KUALA LUMPUR: Top Glove Corp Bhd's net profit fell to RM235.97 million in the full financial year ended August 30, 2022 (FY22) from RM7.71 billion a year ago as the glove industry is experiencing the effects of normalisation. 

The company's revenue also fell 65.95 per cent to RM5.57 billion in FY22 from RM16.36 billion last year.

For the fourth quarter ended (Q4) FY22, Top Glove registered a net loss of 52.59 million from a net profit of RM447.40 million, while its revenue decreased to RM990.10 million compared to RM2.07 billion previously.

Concurrently, sales volume for the quarter contracted by 27 per cent year-on-year (YoY).

The company's softer financial performance came as the industry weathers an adjustment period, contending with the twin factors of oversupply and excess stockpiling by customers during the pandemic.

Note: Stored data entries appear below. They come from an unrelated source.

Definition is_affine_type (ty : Type_) : bool :=
  default false (is_affine_type_inner (size declared) ∅ ty).

Definition struct_is_affine (name : string) : bool := is_affine_type (T_Named name).
End Affine.

(** The same search in [support.rs], over the layouts of structs. *)
Section Contains.
Context (struct_layouts : StructLayouts) (enum_variants : EnumVariants).

Fixpoint type_contains_affine_values_inner (fuel : nat) : gset string -> Type_ -> option bool :=
  fix go (visiting : gset string) (ty : Type_) : option bool :=
    match ty with
    | T_Text | T_Bytes => Some true
    | T_Array element _ => go visiting element
    | T_Pair l r => b ← go visiting l; if b : bool then Some true else go visiting r
    | T_Named name =>
        if decide (name ∈ visiting) then Some false
        else
          let visiting := {[ name ]} ∪ visiting in
          match struct_layouts !! name, enum_variants !! name, fuel with
          | Some fields, _, S fuel =>
              any_of (fun '(_, field) => type_contains_affine_values_inner fuel visiting field) fields
          | None, Some variants, S fuel =>
              any_of (fun v => match info_payload v with
                               | Some payload_ty => type_contains_affine_values_inner fuel visiting payload_ty
                               | None => Some false
                               end) variants
          | None, None, _ => Some true
          | _, _, 0 => None
          end
    | T_TextIndex | T_TextBuilder | T_List _ | T_File => Some true
    | T_Param _ => Some false
    | T_I32 | T_I64 | T_F64 | T_Bool | T_Unit | T_Error => Some false
    end.

Definition type_contains_affine_values (ty : Type_) : bool :=
  default false (type_contains_affine_values_inner (size (dom struct_layouts ∪ dom enum_variants)) ∅ ty).
End Contains.

Definition mutable_local_allows_affine_values (ty : Type_) : bool :=
  match ty with T_Text | T_Bytes | T_TextIndex | T_TextBuilder | T_List _ => true | _ => false end.

Section Rt.
Context (struct_fields : StructFields).
Definition builtins_4 : list (string * BuiltinEntry) :=
  [("list_sort_by_text_field", mkBuiltinEntry "list_sort_by_text_field" (Some "semantic.list-runtime-context")
     "semantic.list_sort_by_text_field-arity" "semantic.list_sort_by_text_field-type" T_Error
     "Call `list_sort_by_text_field(list, field_index)`."
     []
     [] false);
   ("list_sort_text", mkBuiltinEntry "list_sort_text" (Some "semantic.list-runtime-context")
     "semantic.list_sort_text-arity" "semantic.list_sort_text-type" T_Error
     "Call `list_sort_text(list, direction)`."
     []
     [] false);
   ("parse_i32", mkBuiltinEntry "parse_i32" None
     "semantic.parse_i32-arity" "semantic.parse_i32-type" T_I32
     "Call `parse_i32(text)` with one Text argument."
     [T_Text]
     ["Pass a Text argument."] true);
   ("parse_i32_range", mkBuiltinEntry "parse_i32_range" None
     "semantic.parse_i32_range-arity" "semantic.parse_i32_range-type" T_I32
     "Call `parse_i32_range(text, start, end)`."
     [T_Text; T_I32; T_I32]
     ["Pass a Text argument."; "Pass an I32 start offset."; "Pass an I32 end offset."] true);
   ("sqrt", mkBuiltinEntry "sqrt" None
     "semantic.sqrt-arity" "semantic.sqrt-type" T_F64
     "Call `sqrt(value)` with one F64 argument."
     [T_F64]
     ["Pass an F64 value."] true);
   ("text_builder_append", mkBuiltinEntry "text_builder_append" (Some "semantic.text_builder_append-runtime-context")
     "semantic.text_builder_append-arity" "semantic.text_builder_append-type" T_TextBuilder
     "Call `text_builder_append(builder, text)`."
     [T_TextBuilder; T_Text]
     ["Pass a TextBuilder."; "Pass a Text argument."] true);
   ("text_builder_append_ascii", mkBuiltinEntry "text_builder_append_ascii" (Some "semantic.text_builder_append-ascii-runtime-context")
     "semantic.text_builder_append_ascii-arity" "semantic.text_builder_append_ascii-type" T_TextBuilder
     "Call `text_builder_append_ascii(builder, ascii)`."
     [T_TextBuilder; T_I32]
     ["Pass a TextBuilder."; "Pass an I32 ascii byte."] true);
   ("text_builder_append_codepoint", mkBuiltinEntry "text_builder_append_codepoint" (Some "semantic.text_builder_append-codepoint-runtime-context")
     "semantic.text_builder_append_codepoint-arity" "semantic.text_builder_append_codepoint-type" T_TextBuilder
     "Call `text_builder_append_codepoint(builder, codepoint)`."
     [T_TextBuilder; T_I32]
     ["Pass a TextBuilder."; "Pass an I32 codepoint."] true);
   ("text_builder_append_i32", mkBuiltinEntry "text_builder_append_i32" (Some "semantic.text_builder_append_i32-runtime-context")
     "semantic.text_builder_append_i32-arity" "semantic.text_builder_append_i32-type" T_TextBuilder
     "Call `text_builder_append_i32(builder, value)`."
     [T_TextBuilder; T_I32]
     ["Pass a TextBuilder."; "Pass an I32 value."] true);
   ("text_builder_append_slice", mkBuiltinEntry "text_builder_append_slice" (Some "semantic.text_builder_append-slice-runtime-context")
     "semantic.text_builder_append_slice-arity" "semantic.text_builder_append_slice-type" T_TextBuilder
     "Call `text_builder_append_slice(builder, text, start, length)`."
     [T_TextBuilder; T_Text; T_I32; T_I32]
     ["Pass a TextBuilder."; "Pass a Text argument."; "Pass an I32 start offset."; "Pass an I32 length."] true);
   ("text_builder_finish", mkBuiltinEntry "text_builder_finish" (Some "semantic.text_builder_finish-runtime-context")
     "semantic.text_builder_finish-arity" "semantic.text_builder_finish-type" T_Text
     "Call `text_builder_finish(builder)`."
     [T_TextBuilder]
     ["Pass a TextBuilder."] true);
   ("text_builder_new", mkBuiltinEntry "text_builder_new" (Some "semantic.text_builder_new-runtime-context")
     "semantic.text_builder_new-arity" "" T_TextBuilder
     "Call `text_builder_new()`."
     []
     [] false)].

Definition builtins_5 : list (string * BuiltinEntry) :=
  [("text_byte", mkBuiltinEntry "text_byte" None
     "semantic.text_byte-arity" "semantic.text_byte-type" T_I32
     "Call `text_byte(text, index)`."
     [T_Text; T_I32]
     ["Pass a Text argument."; "Pass an I32 index."] true);
   ("text_cmp", mkBuiltinEntry "text_cmp" None
     "semantic.text_cmp-arity" "semantic.text_cmp-type" T_I32
     "Call `text_cmp(a, b)` with two Text arguments."
     [T_Text; T_Text]
     ["Pass a Text argument."; "Pass a Text argument."] true);
   ("text_concat", mkBuiltinEntry "text_concat" None
     "semantic.text_concat-arity" "semantic.text_concat-type" T_Text
     "Call `text_concat(a, b)`."
     [T_Text; T_Text]
     ["Pass a Text argument."; "Pass a Text argument."] true);
   ("text_eq_range", mkBuiltinEntry "text_eq_range" None
     "semantic.text_eq_range-arity" "semantic.text_eq_range-type" T_Bool
     "Call `text_eq_range(a, start, length, b)`."
     [T_Text; T_I32; T_I32; T_Text]
     ["Pass a Text argument."; "Pass an I32 start offset."; "Pass an I32 length."; "Pass a Text argument to compare against."] true);
   ("text_field_end", mkBuiltinEntry "text_field_end" None
     "semantic.text_field_end-arity" "semantic.text_field_end-type" T_I32
     "Call `text_field_end(text, start, end, separator)`."
     [T_Text; T_I32; T_I32; T_I32]
     ["Pass a Text argument."; "Pass an I32 start offset."; "Pass an I32 end offset."; "Pass an I32 separator byte."] false);
   ("text_find_byte_range", mkBuiltinEntry "text_find_byte_range" None
     "semantic.text_find_byte_range-arity" "semantic.text_find_byte_range-type" T_I32
     "Call `text_find_byte_range(text, start, end, byte)`."
     [T_Text; T_I32; T_I32; T_I32]
     ["Pass a Text argument."; "Pass an I32 start offset."; "Pass an I32 end offset."; "Pass an I32 byte value to find."] false);
   ("text_from_f64_fixed", mkBuiltinEntry "text_from_f64_fixed" None
     "semantic.text_from_f64_fixed-arity" "semantic.text_from_f64_fixed-type" T_Text
     "Call `text_from_f64_fixed(value, decimals)`."
     [T_F64; T_I32]
     ["Pass an F64 value."; "Pass an I32 decimal places."] true);
   ("text_index_contains", mkBuiltinEntry "text_index_contains" (Some "semantic.text_index-runtime-context")
     "semantic.text_index_contains-arity" "semantic.text_index_contains-type" T_Bool
     "Call `text_index_contains(index, key)`."
     [T_TextIndex; T_Text]
     ["Pass a TextIndex."; "Pass a Text key."] false);
   ("text_index_get", mkBuiltinEntry "text_index_get" (Some "semantic.text_index-runtime-context")
     "semantic.text_index_get-arity" "semantic.text_index_get-type" T_I32
     "Call `text_index_get(index, key)`."
     [T_TextIndex; T_Text]
     ["Pass a TextIndex."; "Pass a Text key."] false);
   ("text_index_get_or_insert", mkBuiltinEntry "text_index_get_or_insert" (Some "semantic.text_index-runtime-context")
     "semantic.text_index_get_or_insert-arity" "semantic.text_index_get_or_insert-type" T_I32
     "Call `text_index_get_or_insert(index, key, value)`."
     [T_TextIndex; T_Text; T_I32]
     ["Pass a TextIndex."; "Pass a Text key."; "Pass an I32 default value."] false);
   ("text_index_keys", mkBuiltinEntry "text_index_keys" (Some "semantic.text_index-runtime-context")
     "semantic.text_index_keys-arity" "semantic.text_index_keys-type" T_Text
     "Call `text_index_keys(index)` with one TextIndex."
     [T_TextIndex]
     ["Pass a TextIndex."] false)].
Definition SYSTEM_ENV_METHODS : list SystemEffectMethod :=
  [
   mkMethod "get" [("key", T_Text)] T_Text;
   mkMethod "set" [("key", T_Text); ("value", T_Text)] T_Bool;
   mkMethod "remove" [("key", T_Text)] T_Bool;
   mkMethod "keys" [] T_Text;
   mkMethod "arg_count" [] T_I32;
   mkMethod "arg_text" [("index", T_I32)] T_Text
  ].

Definition SYSTEM_DIR_METHODS : list SystemEffectMethod :=
  [
   mkMethod "create" [("path", T_Text)] T_Bool;
   mkMethod "remove" [("path", T_Text)] T_Bool;
   mkMethod "list" [("path", T_Text)] T_Text;
   mkMethod "exists" [("path", T_Text)] T_Bool;
   mkMethod "current" [] T_Text;
   mkMethod "change" [("path", T_Text)] T_Bool
  ].

Definition SYSTEM_PROCESS_METHODS : list SystemEffectMethod :=
  [
   mkMethod "exit" [("code", T_I32)] T_Unit;
   mkMethod "id" [] T_I32
  ].

Definition SYSTEM_CLOCK_METHODS : list SystemEffectMethod :=
  [
   mkMethod "now" [] T_F64;
   mkMethod "sleep" [("ms", T_I32)] T_Unit
  ].

Definition SYSTEM_EFFECTS : list (string * list SystemEffectMethod) :=
  [("SystemIO", SYSTEM_IO_METHODS); ("SystemFile", SYSTEM_FILE_METHODS); ("SystemEnv", SYSTEM_ENV_METHODS);
   ("SystemDir", SYSTEM_DIR_METHODS); ("SystemProcess", SYSTEM_PROCESS_METHODS);
   ("SystemClock", SYSTEM_CLOCK_METHODS)].

Definition find_system_effect_method (effect operation : string) : option SystemEffectMethod :=
  foldr (fun '(effect_name, methods) rest =>
    if String.eqb effect_name effect then
      match List.find (fun m => String.eqb (system_name m) operation) methods with
      | Some m => Some m
      | None => rest
      end
    else rest) None SYSTEM_EFFECTS.

(** ** Signatures *)

(** What a function does with an argument: [move_whole], or the access paths
    below it that it moves. *)
Record ParamUsage := mkParamUsage { move_whole : bool; move_fields : list (list string) }.

#[global] Instance ParamUsage_EqDecision : EqDecision ParamUsage.
Proof. solve_decision. Defined.

Record FunctionSignature := mkFunctionSignature {
  sig_const_params : gset string;
  sig_params : list (string * Type_ * Span);
  sig_param_usages : list ParamUsage;
  sig_return_type : Type_;
  sig_effects : list Effect;
  sig_span : Span
}.

Definition usage_move_whole : ParamUsage := mkParamUsage true [].
Definition usage_borrow_only : ParamUsage := mkParamUsage false [].
Definition is_borrow_only (u : ParamUsage) : bool :=
  negb (move_whole u) && match move_fields u with [] => true | _ => false end.

(** [l.starts_with(prefix)] *)
Fixpoint starts_with (l prefix : list string) : bool :=
  match prefix, l with
  | [], _ => true
  | a :: prefix', b :: l' => String.eqb a b && starts_with l' prefix'
  | _ :: _, [] => false
  end.

Definition record_path (path : list string) (u : ParamUsage) : ParamUsage :=
  if move_whole u then u
  else
    match path with
    | [] => usage_move_whole
    | _ =>
        if existsb (fun existing => starts_with existing path || starts_with path existing) (move_fields u)
        then
          let kept := List.filter
            (fun existing => negb (starts_with existing path) || bool_decide (existing = path))
            (move_fields u) in
          if existsb (fun existing => bool_decide (existing = path)) kept
          then mkParamUsage (move_whole u) kept
          else mkParamUsage (move_whole u) (kept ++ [path])
        else mkParamUsage (move_whole u) (move_fields u ++ [path])
    end.

(** [project_record_field]: a path without a head, or one that ends in the
    field, moves the field whole. *)
Definition usage_project_record_field (u : ParamUsage) (field_name : string) : ParamUsage :=
  if move_whole u then usage_move_whole
  else
    (fix go (paths : list (list string)) (projected : ParamUsage) : ParamUsage :=
       match paths with
       | [] => projected
       | [] :: _ => usage_move_whole
       | (head :: tail) :: paths' =>
           if negb (String.eqb head field_name) then go paths' projected
           else match tail with
                | [] => usage_move_whole
                | _ => go paths' (record_path tail projected)
                end
       end) (move_fields u) usage_borrow_only.

(** ** Access paths *)

Record LocalAlias := mkLocalAlias { alias_root : string; alias_fields : list string }.

Abbreviation Aliases := (gmap string LocalAlias).
Abbreviation Locals := (gmap string Type_).

Definition MATCH_PAYLOAD_SEGMENT : string := "$payload".

Fixpoint access_path (e : Expr) (aliases : Aliases) : option (string * list string) :=
  match e with
  | E_Name name _ =>
      match aliases !! name with
      | None => Some (name, [])
      | Some alias => Some (alias_root alias, alias_fields alias)
      end
  | E_ContractResult _ => Some ("result", [])
  | E_Group inner _ => access_path inner aliases
  | E_Unary _ inner _ => access_path inner aliases
  | E_Field base field _ =>
      '(root, fields) ← access_path base aliases; Some (root, fields ++ [field])
  | _ => None
  end.

Definition render_affine_subject (root : string) (fields : list string) : string :=
  match fields with
  | [] => root
  | _ => (root ++ "." ++ String.concat "." fields)%string
  end.

(** ** Builtins *)

Definition one_of (name : string) (names : list string) : bool := existsb (String.eqb name) names.

Definition is_text_scan_builtin (callee : string) : bool :=
  one_of callee
    ["text_find_byte_range"; "bytes_find_byte_range"; "bytes_field_end"; "bytes_next_field";
     "text_line_end"; "text_next_line"; "text_field_end"; "text_next_field"].

Definition is_borrow_only_builtin (callee : string) : bool :=
  one_of callee
    ["len"; "text_len"; "bytes_len"; "text_slice"; "bytes_slice"; "bytes_materialize"; "text_byte";
     "bytes_byte"; "bytes_byte_i64"; "bytes_load_i32_i64"; "bytes_load_i64_i64"; "bytes_load_f32_i64";
     "bytes_slice_i64"; "text_cmp"; "text_eq_range"; "text_intern"; "text_promote";
     "text_builder_append_i32"; "parse_i32_range"; "text_builder_append_codepoint";
     "text_builder_append_ascii"; "text_builder_append_slice"; "text_index_get"; "text_index_contains";
     "text_index_set"; "text_index_get_or_insert"; "list_len"; "list_get"]
  || is_text_scan_builtin callee.

Definition is_borrow_only_effect_method (effect operation : string) : bool :=
  (String.eqb effect "SystemFile" &&
     one_of operation ["is_valid"; "read"; "read_to_end"; "size"; "seek"; "exists"; "remove"; "mmap";
                       "write"; "sync"])
  || (String.eqb effect "SystemEnv" && one_of operation ["get"; "arg_count"; "arg_text"; "keys"])
  || (String.eqb effect "SystemIO" && one_of operation ["stdin_text"; "stdin_bytes"]).

(** ** Falling through *)

Section FallsThrough.
Context (expr_falls_through : Expr -> bool).
(** [body_falls_through], given [expr_falls_through] *)
Fixpoint body_falls (b : Body) : bool :=
  let 'mkBody statements tail _ := b in
  forallb (fun stmt =>
    match stmt with
    | S_Let _ _ _ _ | S_Assign _ _ _ => true
    | S_Expr expr _ => expr_falls_through expr
    | S_WithArena body _ => body_falls body
    end) statements
  && match tail with None => true | Some tail => expr_falls_through tail end.
End FallsThrough.

Fixpoint expr_falls_through (e : Expr) : bool :=
  match e with
  | E_If _ then_body else_body _ =>
      body_falls expr_falls_through then_body || body_falls expr_falls_through else_body
  | E_Match _ arms _ => existsb (fun '(mkMatchArm _ body _) => body_falls expr_falls_through body) arms
  | E_Group inner _ => expr_falls_through inner
  | E_Unary _ inner _ => expr_falls_through inner
  | E_Comptime body => body_falls expr_falls_through body
  | _ => true
  end.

This has led to a slowdown in orders, setting average selling prices (ASPs) on a downward trend, which has been aggravated as customers adopt a "wait and see" approach in anticipation of a further decline in ASPs.

Following the decline in ASPs, Top Glove has also written down its inventory value to net realisable value by RM56 million in Q4 2022 and RM229 million for FY22.

Additionally, the company saw an escalation in cost structure attributed to global supply chain disruptions.

On the domestic front, Top Glove was impacted by approximately a 60 per cent hike in natural gas tariffs over the course of FY22, as well as a 25 per cent increase in the minimum wage from RM1,200 to RM1,500, which took effect in May 2022.

The escalating costs, which the company is unable to pass on to customers amidst the ongoing oversupply situation, have impacted its bottom line.

Managing director Lim Cheong Guan said the glove industry has been facing strong headwinds over the last year.

He said the temporary oversupply situation and weaker demand had distorted the demand and supply mechanism, and the company's Q4 2022 performance is not reflective of its business or the sector's true potential, both of which remain very promising in the long term.

"In the near term, the business environment is expected to remain challenging into 2023, as customers continue to deplete pipeline inventories and glove demand and supply gradually equilibrate," he said.

However, Lim said the company believes that recovery is on the horizon.

Based on its industry experience, Lim said a period of adjustment is to be expected after each pandemic.

"Owing to the 'perfect storm' of normalising demand and ASPs, alongside increased production capacity, the recovery timeline is more protracted than usual.

"Once the demand and supply mechanism rebalance, we will see glove demand resuming its 10 per cent growth per annum as projected by the Malaysian Rubber Glove Manufacturers Association (MARGMA), in line with actual consumption, which is underpinned by rising usage and hygiene awareness," he added.